Task objective - Below are several records. Retype exactly those lines running from the one with "rr_space : string;" through the one with "ar_alias : string;", end lines included, and no others.

Supplied entries -
**********

Lemma wp_cleanup_steps i a (Q : res string → nat → G → Prop) n g :
  registry_wf n (g_registry g) → r_assets (g_registry g) !! i = Some a → a_state a = PENDING →
  (∀ res n' g' a', registry_wf n' (g_registry g') → cleaning i a g g' a' → Q res n' g') →
  wp (cleanup_steps i (location_of a)) Q n g.
Proof.
  intros Hwf Hi Hs HQ. pose proof (get_wf _ _ _ _ Hwf Hi) as Ha.
  destruct (aw_pending _ _ Ha Hs) as [Hsz _]. pose proof (aw_id _ _ Ha) as Hid.
  assert (Hpay : a_payload_deleted_at a = None).
  { apply eq_None_not_Some. intros Hp. rewrite (aw_purged _ _ Ha Hp) in Hs. done. }
  assert (Hsame : ∀ n' o', (n <= n')%nat →
    (∀ l, l ≠ location_of a → contents o' l = contents (g_store g) l) →
    ∀ res, Q res n' (set_store o' g)).
  { intros n' o' Hn Ho res. apply (HQ res n' _ a); [by eapply registry_wf_mono|].
    split; cbn; auto; [by rewrite insert_id|]. rewrite Hpay. by intros []. }
  assert (Hsame0 : ∀ n' res, (n <= n')%nat → Q res n' g).
  { intros n' res Hn. rewrite <- (set_store_id g). by apply Hsame. }
  unfold cleanup_steps, locking. cbn [ar_asset_lock memory_registry]. unfold asset_lock.
  wp_step. wp_step. apply wp_zoom, wp_get_asset; rewrite set_registry_id; [intros b Hb|intros _; by apply Hsame0].
  rewrite Hi in Hb. injection Hb as <-. rewrite decide_True by done.
  wp_step. wp_step. wp_step. apply wp_zoom. cbn [ar_lifecycle_update memory_registry].
  apply (wp_sound (late := False)); [apply lifecycle_update_sound|by apply (registry_wf_mono n); [lia|]|].
  apply wp_lifecycle_update; [by apply (registry_wf_mono n); [lia|]| |].
  { intros e _ _ _. rewrite set_registry_id. apply Hsame0. lia. }
  intros p events _ Hval _ a1 Hwf1 _. wp_step.
  set (r1 := _ <| r_audit_events := _ |>) in *.
  assert (H1 : r_assets r1 = <[i := a1]> (r_assets (g_registry g))) by (by rewrite <- Hid).
  assert (Hal1 : r_aliases r1 = r_aliases (g_registry g)) by apply release_state_fields.
  clearbody r1. clear Hval.
  assert (Hfence : ∀ n' o', (S (S n) <= n')%nat →
    (∀ l, l ≠ location_of a → contents o' l = contents (g_store g) l) →
    ∀ res, Q res n' (set_store o' (set_registry r1 g))).
  { intros n' o' Hn Ho res. apply (HQ res n' _ a1); [by eapply registry_wf_mono|].
    split; cbn; auto. rewrite Hpay. by intros []. }
  assert (Hfence0 : ∀ n' res, (S (S n) <= n')%nat → Q res n' (set_registry r1 g)).
  { intros n' res Hn. rewrite <- (set_store_id (set_registry r1 g)). by apply Hfence. }
  wp_step. wp_step. apply wp_zoom, wp_get_asset; rewrite set_registry_id; [intros b Hb|intros _; by apply Hfence0].
  cbn in Hb. rewrite H1, lookup_insert_eq in Hb. injection Hb as <-. cbn.
  rewrite Hpay, decide_False, decide_False by (by intros [] || auto).
  wp_step. apply wp_zoom. eapply wp_mono; [apply law_delete|].
  intros res n' o' (Hn & Ho & Hgone). destruct res as [[]|e]; [|by apply Hfence].
  specialize (Hgone eq_refl). wp_step. wp_step. wp_step. apply wp_zoom. cbn.
  apply (wp_sound (late := False)); [apply lifecycle_update_sound|by apply (registry_wf_mono (S (S n))); [lia|]|].
  apply wp_lifecycle_update; [by apply (registry_wf_mono (S (S n))); [lia|]| |].
  { intros e _ _ _. apply Hfence; [lia|done]. }
  intros p2 events2 _ _ _ a2 Hwf2 _. wp_steps. apply (HQ _ _ _ a2); [done|].
  split; cbn; auto; (by rewrite Hid, H1, insert_insert_eq) || by rewrite (proj1 (proj2 (release_state_fields _ _ _))).
Qed.
Lemma evict_loop_spec reason target remaining candidates pl remaining' pl' :
  evict_loop reason target remaining candidates pl = (remaining', pl') →
  ∃ victims spared, evicted reason target remaining candidates pl remaining' pl' victims spared.
Proof.
  revert remaining pl. induction candidates as [|a rest IH]; cbn; intros remaining pl.
  - intros [= <- <-]. exists [], []. split; try done; [rewrite total_size_nil; lia|by left|intros k Hk; cbn in Hk; lia].
  - destruct (int_le_float remaining target) eqn:Hle.
    + intros [= <- <-]. exists [], (a :: rest). split; try done; [rewrite total_size_nil; lia|by right|intros k Hk; cbn in Hk; lia].
    + intros H. destruct (IH _ _ H) as (victims & spared & [-> -> -> H1 H2]).
      exists (a :: victims), spared. split; cbn; try done.
      * rewrite total_size_cons. lia.
      * intros [|k] Hk; cbn; [by rewrite total_size_nil, Z.sub_0_r|].
        rewrite total_size_cons, Z.sub_add_distr. apply H2. lia.
Qed.

Lemma mapM_res_fst {A B} (f : A → res B) (l : list A) k :
  mapM (λ a, b ← f a; mret (b, a)) l = Ok k →
  k.*2 = l ∧ Forall (λ ba, f ba.2 = Ok ba.1) k.
Proof.
  revert k. induction l as [|a l IH]; intros k; cbn; [by intros [= <-]|].
  unfold mbind, res_bind. destruct (f a) as [b|e] eqn:Hf; [|done]. cbn.
  destruct (mapM _ l) as [k'|e] eqn:Hk; [|done]. intros [= <-]. cbn.
  destruct (IH k' eq_refl) as [-> HF]. split; [done|]. by constructor.
Qed.

(** Asset [b] has the higher score. *)
Definition outscores (now : Z) (b a : Asset) : bool :=
  match _score a now, _score b now with
  | Ok x, Ok y => score_ltb x y
  | _, _ => false
  end.
(* ===== verification/Schemas.v ===== *)
(** * Requests and answers of the HTTP API

    [asset_store_core/api/schemas.py]: the bodies pydantic decodes, the constraints
    their fields carry, and the projections the routes answer with.  Decoding JSON
    into a body is pydantic's; a body that does not decode never reaches a route. *)

From S2P Require Import Prelude Errors Python Models Capabilities.
From Stdlib Require Import SpecFloat.

(** ** Bodies *)

Record AliasSpecIn := mk_alias_spec { as_name : string; as_mutable : bool }.

Record ReserveRequest := mk_reserve_request {
  rr_space : string;
  rr_partition_id : string;
  rr_aliases : list AliasSpecIn;
  rr_owner_service_id : string;
  rr_mime : option string;
  rr_annotations : option (gmap string string);
  rr_eviction_policy : EvictionPolicy;
  rr_ttl_seconds : option Z
}.

Record CommitRequest := mk_commit_request {
  cr_size_bytes : Z;
  cr_checksum : string;
  cr_caller_service_id : string;
  cr_mime : option string;
  cr_expected_checksum : option string
}.

Record CapabilityMintRequest := mk_mint_request {
  cm_operation : Operation;
  cm_scope_prefix : string;
  cm_ttl_seconds : Z;
  cm_single_use : bool
}.

Record LifecycleRequest := mk_lifecycle_request { lc_caller_service_id : string }.

Record AnnotationsUpdateRequest := mk_annotations_request {
  au_patch : gmap string string;
  au_caller_service_id : string;
  au_overwrite : bool
}.

Record AliasDetachRequest := mk_detach_request {
  ad_space : string;
  ad_alias : string;
  ad_caller_service_id : string
}.

Record AliasRebindRequest := mk_rebind_request {
  ar_space : string;
  ar_alias : string;
  ar_new_asset_id : string;
  ar_caller_service_id : string
}.

Record EvictionPolicyRequest := mk_eviction_request {
  ep_eviction_policy : EvictionPolicy;
  ep_caller_service_id : string
}.

Record PartitionQuotaRequest := mk_partition_request {
  pr_space : string;
  pr_partition_id : string;
  pr_quota_bytes : option Z;
  pr_quota_asset_count : option Z;
  pr_eviction_sweep_enabled : option bool
}.

Record BucketQuotaRequest := mk_bucket_request {
  br_space : string;
  br_quota_bytes : option Z;
  br_warn_threshold : spec_float;
  br_hard_ceiling : spec_float
}.

(** ** Constraints *)

(** [Field(default=None, gt=0)] and [Field(default=None, ge=0)] *)
Definition null_or_positive (x : option Z) : bool := match x with Some z => 0 <? z | None => true end.
Definition null_or_natural (x : option Z) : bool := match x with Some z => 0 <=? z | None => true end.

(** [Field(ge=0.0, le=bound)] *)
Definition float_within (x : spec_float) (bound : Z) : bool :=
  int_le_float 0 x && int_ge_float bound x.

Definition valid_reserve (body : ReserveRequest) : bool :=
  negb (bool_decide (rr_aliases body = [])) && null_or_positive (rr_ttl_seconds body).

Definition valid_commit (body : CommitRequest) : bool := 0 <=? cr_size_bytes body.

Definition valid_mint (body : CapabilityMintRequest) : bool :=
  (60 <=? cm_ttl_seconds body) && (cm_ttl_seconds body <=? 86400).

Definition valid_partition_quota (body : PartitionQuotaRequest) : bool :=
  null_or_natural (pr_quota_bytes body) && null_or_natural (pr_quota_asset_count body).

Definition valid_bucket_quota (body : BucketQuotaRequest) : bool :=
  null_or_natural (br_quota_bytes body) && float_within (br_warn_threshold body) 1 &&
  float_within (br_hard_ceiling body) 2.

(** ** Projections *)

Record AssetOut := mk_asset_out {
  ao_asset_id : string;
  ao_space : string;
  ao_partition_id : string;
  ao_storage_key : string;
  ao_state : string;
  ao_aliases : list string;
  ao_mime : option string;
  ao_size_bytes : option Z;
  ao_checksum : option string;
  ao_annotations : gmap string string;
  ao_created_at : Z;
  ao_updated_at : Z;
  ao_expires_at : option Z;
  ao_expired_at : option Z;
  ao_last_read_at : option Z;
  ao_read_count : Z;
  ao_payload_deleted_at : option Z;
  ao_owner_service_id : string;
  ao_eviction_policy : string
}.

Definition from_asset (a : Asset) : AssetOut :=
  mk_asset_out (a_asset_id a) (a_space a) (a_partition_id a) (a_storage_key a) (state_value (a_state a))
    (sorted_by str_ltb (elements (a_aliases a))) (a_mime a) (a_size_bytes a) (a_checksum a) (a_annotations a)
    (a_created_at a) (a_updated_at a) (a_expires_at a) (a_expired_at a) (a_last_read_at a) (a_read_count a)
    (a_payload_deleted_at a) (a_owner_service_id a) (eviction_value (a_eviction_policy a)).

Record CapabilityOut := mk_capability_out {
  co_capability_id : string;
  co_operation : string;
  co_scope_prefix : string;
  co_caller_service_id : string;
  co_expires_at : Z;
  co_single_use : bool
}.

Record PresignedUrlOut := mk_presigned_out {
  pu_alias : string;
  pu_asset_id : string;
  pu_method : string;
  pu_url : string;
  pu_expires_in : Z;
  pu_expires_at : Z;
  pu_size_bytes : option Z;
  pu_checksum : option string
}.

(** Every field of the event: [AuditEvent] itself. *)
Definition from_event (e : AuditEvent) : AuditEvent :=
  mk_event (ev_action e) (ev_target e) (ev_caller_service_id e) (ev_outcome e) (ev_before e) (ev_after e) (ev_ts e).

Record AliasBindingOut := mk_binding_out {
  bo_space : string;
  bo_alias : string;
  bo_asset_id : option string;
  bo_mutable : bool;
  bo_previous_asset_id : option string;
  bo_updated_at : Z
}.

Definition from_binding (b : AliasBinding) : AliasBindingOut :=
  mk_binding_out (b_space b) (b_alias b) (b_asset_id b) (b_mutable b) (b_previous_asset_id b) (b_updated_at b).

(** Every column of a quota. *)
Definition from_partition_quota (q : PartitionQuota) : PartitionQuota :=
  mk_partition_quota (pq_space q) (pq_partition_id q) (pq_quota_bytes q) (pq_quota_asset_count q) (pq_used_bytes q)
    (pq_used_asset_count q) (pq_eviction_sweep_enabled q).

Definition from_bucket_quota (q : BucketQuota) : BucketQuota :=
  mk_bucket_quota (bq_space q) (bq_quota_bytes q) (bq_used_bytes q) (bq_warn_threshold q) (bq_hard_ceiling q).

**********

Response area -
  rr_space : string;
  rr_partition_id : string;
  rr_aliases : list AliasSpecIn;
  rr_owner_service_id : string;
  rr_mime : option string;
  rr_annotations : option (gmap string string);
  rr_eviction_policy : EvictionPolicy;
  rr_ttl_seconds : option Z
}.

Record CommitRequest := mk_commit_request {
  cr_size_bytes : Z;
  cr_checksum : string;
  cr_caller_service_id : string;
  cr_mime : option string;
  cr_expected_checksum : option string
}.

Record CapabilityMintRequest := mk_mint_request {
  cm_operation : Operation;
  cm_scope_prefix : string;
  cm_ttl_seconds : Z;
  cm_single_use : bool
}.

Record LifecycleRequest := mk_lifecycle_request { lc_caller_service_id : string }.

Record AnnotationsUpdateRequest := mk_annotations_request {
  au_patch : gmap string string;
  au_caller_service_id : string;
  au_overwrite : bool
}.

Record AliasDetachRequest := mk_detach_request {
  ad_space : string;
  ad_alias : string;
  ad_caller_service_id : string
}.

Record AliasRebindRequest := mk_rebind_request {
  ar_space : string;
  ar_alias : string;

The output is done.